Naruto felt his disbelief rise — like his bile did. "We'll bring the whole thing down on us—"
"Do you have a better idea?" Her voice cut through his objection.
The thumping on the wall grew more aggressive. And worse, closer. Naruto thought he saw the snow bulge inward slightly, and what seemed like a sharp claw finally broke through.
He grabbed his cloak, bound his gear quickly, and nodded briskly. No more words needed.
Otsuru pressed her fingers to the wall, carrying a lighter. She signaled for him to block his eardrums and lit the fuse. Then she dropped beside him again, breath misting like smoke.
She lobbed a lit bomb forward with enough strength to bury it into the weakened snow wall.
Naruto hissed, "Another—?"
"Crouch," she said, her voice unnervingly calm. "We run as soon as the ones on top blow."
He did so without thinking.
And then there was a light: an eerie, soundless moment.
The snow wall didn't so much explode as it folded, forced outward by a violent flash of heat and pressure. A geyser of light and ice screamed through the narrow cave mouth as sound resumed, shattering the stillness into a thousand jagged pieces.

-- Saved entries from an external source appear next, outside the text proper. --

Definition reserve r sh (batch_size : Z) : option Z * Ring T :=
  let '(n, r) := free r sh batch_size in
  if n <? batch_size then (None, r)
  else
    let ix := cached_prod r in
    (Some ix, mkRing (u32_of (cached_prod r + batch_size)) (cached_cons r) (size r) (ring r)).

Definition submit sh (batch_size : Z) : Z * Shared := fetch_add_prod sh batch_size.

(** ** [Consumer] *)

Definition available r sh (batch_size : Z) : Z * Ring T :=
  let entries := u32_of (cached_prod r - cached_cons r) in
  if entries <? batch_size then
    let r := mkRing (prod sh) (cached_cons r) (size r) (ring r) in
    (Z.min (u32_of (cached_prod r - cached_cons r)) batch_size, r)
  else (Z.min entries batch_size, r).

Definition peek r sh (batch_size : Z) : option (Z * Z) * Ring T :=
  let '(entries, r) := available r sh batch_size in
  if entries =? 0 then (None, r)
  else
    let ix := cached_cons r in
    (Some (ix, entries),
     mkRing (cached_prod r) (u32_of (cached_cons r + entries)) (size r) (ring r)).

Definition unpeek r (entries : Z) : Ring T :=
  mkRing (cached_prod r) (u32_of (cached_cons r - entries)) (size r) (ring r).

Definition release sh (batch_size : Z) : Z * Shared := fetch_add_cons sh batch_size.

End ops.

(** ** The producer's side as a state machine

    [pending] lists the indices reserved and not yet submitted, [inflight]
    those submitted and not yet consumed by the kernel, oldest first.  They
    are bookkeeping: no operation reads them. *)

Record producer_side : Type := mkPS {
  p_ring : Ring Z;
  p_shared : Shared;
  pending : list Z;
  inflight : list Z }.

(** The indices of a reservation: consecutive, with [u32] wrap-around. *)
Definition reservation (ix n : Z) : list Z := (fun i => u32_of (ix + i)) <$> seqZ 0 n.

The cave groaned. Snow sprayed in sheets, ice and rock pellets slammed into his face with stinging force. For one sickening moment, Naruto thought the entire mountain would collapse upon them, burying their escape plan along with their bodies.
"Go!" Otsuru shouted.
They jumped into the hole above as one, launching themselves into the void.
Outside, the world was a blur of darkness and swirling snow. The blast had torn a wide enough gap in the snowbank for them to dive through. Naruto rolled down a steep incline, blind, his hands scrabbling for purchase on slick ice and shifting snow. Otsuru was just ahead, bounding from foothold to foothold like her bones remembered a rhythm his didn't know, her movements fluid where his were desperate.
Behind them, the cave entrance vanished in a rolling cloud of smoke and shattered rock, erasing their temporary sanctuary from existence.
Then, there was silence.
The snow erupted. No warning. A massive shape burst upward, spraying blood and chunks of ice. Some monstrous beast broke through directly between them, scattering them both. Close to three meters of raw muscle, fat, and bone; light fur matted with blood. One milky eye swiveled wildly. Its jaws unhinged, exposing flesh-ripping teeth stained yellow and red.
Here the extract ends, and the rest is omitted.